An interesting finding in this study was that sows fed WB had greater abundance of Lactobacillus than those fed SBP during lactation. Moreover, during gestation, sows fed SBP also showed high abundance of Lactobacillus although no significant difference was observed among treatments. Lactobacillus species are well-known probiotics on account of their multiple health-promoting effects, including suppression of intestinal inflammation, enhancement of intestinal barrier function, modulation of immune responses, maintenance of microbial homeostasis and prevention of diseases [71–73]. Therefore, the WB supplementation may improve sow health by the increased abundance of Lactobacillus.

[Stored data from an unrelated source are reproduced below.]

(** * deckset-inline: the directive engine of [deckset_inline/inliner.py]

    A shallow embedding of the inliner: the comment-line extractor, the
    directive parser, the [InlineDirective] model with its validation, the
    content generator and the line-by-line [result_generator].

    Conventions of the embedding.
    - A Python [str] is a [string]; a character is a code point below 256.
    - A Python [int] that counts input lines ([lineno]) is a [nat]; the
      [start] and [end] attributes, which may be negative, are [Z].
    - A generator is the list of the lines it yields together with the way
      it stops: exhausted, or by raising an exception ([Gen]).
    - What the code takes from outside is a field of the class [World]:
      the events [html.parser.HTMLParser.feed] delivers and the way it
      stops, the text [str(Path(s))], the state of the file system and
      [sys.maxsize].  The definitions and the theorems hold a [World] in
      their context; the examples run on [demo_world]. *)

From Stdlib Require Import String Ascii List Arith ZArith Lia Bool.
From Stdlib Require Import DecimalString.
Import ListNotations.

Local Open Scope string_scope.
Local Open Scope nat_scope.
Local Open Scope list_scope.

(** String concatenation, written apart from the append of lists. *)
Infix "+++" := String.append (right associativity, at level 60).

(** ** Exceptions *)

(** The exceptions the engine can end with.  [InlineError] is the one
    declared by the module; the others are Python's own.  [AssertionError]
    is the one of a failed [assert] of the module; [LibraryError] is an
    exception a library call raises by itself, with the name of its class
    and its message. *)
Inductive PyError : Type :=
| InlineError (message line : string) (lineno : nat)
| AssertionError
| TypeError (message : string)
| ValueError (message : string)
| UnboundLocalError (name : string)
| AttributeError (message : string)
| OSError (message : string)
| Exception (message : string)
| LibraryError (class_name message : string).

Definition is_InlineError (e : PyError) : bool :=
  match e with InlineError _ _ _ => true | _ => false end.

(** [str(n)] for a line number. *)
Definition str_of_nat (n : nat) : string :=
  NilZero.string_of_uint (Nat.to_uint n).

Definition newline : string := String (ascii_of_nat 10) EmptyString.

(** [str(InlineError(message, line, lineno))]:
    [f"Line {lineno}: {message}\n{line}"]. *)
Definition InlineError_str (message line : string) (lineno : nat) : string :=
  "Line " +++ str_of_nat lineno +++ ": " +++ message +++ newline +++ line.

Inductive result (A : Type) : Type :=
| Ok (a : A)
| Raise (e : PyError).
Arguments Ok {A} a.
Arguments Raise {A} e.

(** ** Generators

    [Gen A]: the lines yielded, then either a value or an exception.  The
    lines yielded before an exception are kept: the consumer has already
    received them when the exception reaches it. *)
Definition Gen (A : Type) : Type := (list string * result A)%type.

There is growing evidence that microbial metabolite short-chain fatty acids are key executors of diet-based microbial effect on the host [10]. Changes in intestinal microbial composition are generally accompanied by changes in the production of SCFAs [74]. In this study, fecal concentrations of acetate, butyrate and SCFAs were increased by SBP supplementation compared with CON during gestation. The same patterns were also observed during lactation, suggesting greater microbial fermentation in the gut. Prevotellaceae_NK3B31_group has been shown to be positively correlated with acetic acid production [66]. Ruminococcaceae and Lachnospiraceae are well-known butyrate-producing bacteria [75]. Ruminococcaceae_UCG-002 was reported to produce butyrate by fermenting indigestible carbohydrates, while Christensenellaceae can produce acetate and butyrate [62, 76]. Consequently, the increased concentrations of acetate and butyrate could be attributed to the increased abundance of Ruminococcaceae_UCG-002, Christensenellaceae_R-7_group, Prevotellaceae_NK3B31_group and unclassified_f__Lachnospiraceae by SBP supplementation. An important finding in this study was that both fiber sources could increase fecal concentration of butyrate. Butyrate is the most effective SCFA, which not only provides energy for colonocytes, but also maintain gut homeostasis by inhibiting inflammation and carcinogenesis, reinforcing barrier function and alleviating oxidative stress [77]. As a result, the increased concentration of butyrate may contribute to be lower inflammatory response and better health in sows.